> [Aim of the task]: Extract every line below that contains the word "done".

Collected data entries
(** * The stack *)

Section stack.
Context {D : Dpdk}.

Lemma submit_typed n frame rt : sockets_typed rt -> sockets_typed (submit n frame rt).
Proof. apply graph_submit_typed. intros. by apply nodes_run_typed. Qed.

Lemma poll_port_typed acc i : sockets_typed acc.2 -> sockets_typed (poll_port acc i).2.
Proof.
  destruct acc as [received rt]. intros H. cbn [snd] in H. unfold poll_port, rx_burst. cbv zeta. destruct (_ !! i) as [port|]; [|done]. destruct (_ || _ || _); [done|]. cbn [snd].
  destruct (Nat.eqb _ 0); [|apply submit_typed]; typed_leaf.
Qed.

Lemma app_step_typed rt : sockets_typed rt -> sockets_typed (app_step rt).2.
Proof.
  intros H. unfold app_step. set (acc := foldl poll_port _ _). assert (H1 : sockets_typed acc.2).
  { unfold acc. generalize (seq 0 (length (rt_ports rt))) as l. intros l. assert (H0 : sockets_typed (0, rt).2) by done. revert H0. generalize (0, rt).
    induction l as [|i l IH]; intros a Ha; [done|]. cbn [foldl]. apply IH. by apply poll_port_typed. }
  destruct acc as [received rt1]. cbn [snd] in H1. apply timer_cycles_typed in H1. destruct (timer_cycles rt1) as [now rt2]. cbn [snd] in *.
  apply tcp_timer_progress_typed; [exact submit_typed|]. apply neighbour_tick_typed; [exact submit_typed|done].
Qed.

> [Exercise response]:
  destruct acc as [received rt]. intros H. cbn [snd] in H. unfold poll_port, rx_burst. cbv zeta. destruct (_ !! i) as [port|]; [|done]. destruct (_ || _ || _); [done|]. cbn [snd].
  { unfold acc. generalize (seq 0 (length (rt_ports rt))) as l. intros l. assert (H0 : sockets_typed (0, rt).2) by done. revert H0. generalize (0, rt).
    induction l as [|i l IH]; intros a Ha; [done|]. cbn [foldl]. apply IH. by apply poll_port_typed. }
  apply tcp_timer_progress_typed; [exact submit_typed|]. apply neighbour_tick_typed; [exact submit_typed|done].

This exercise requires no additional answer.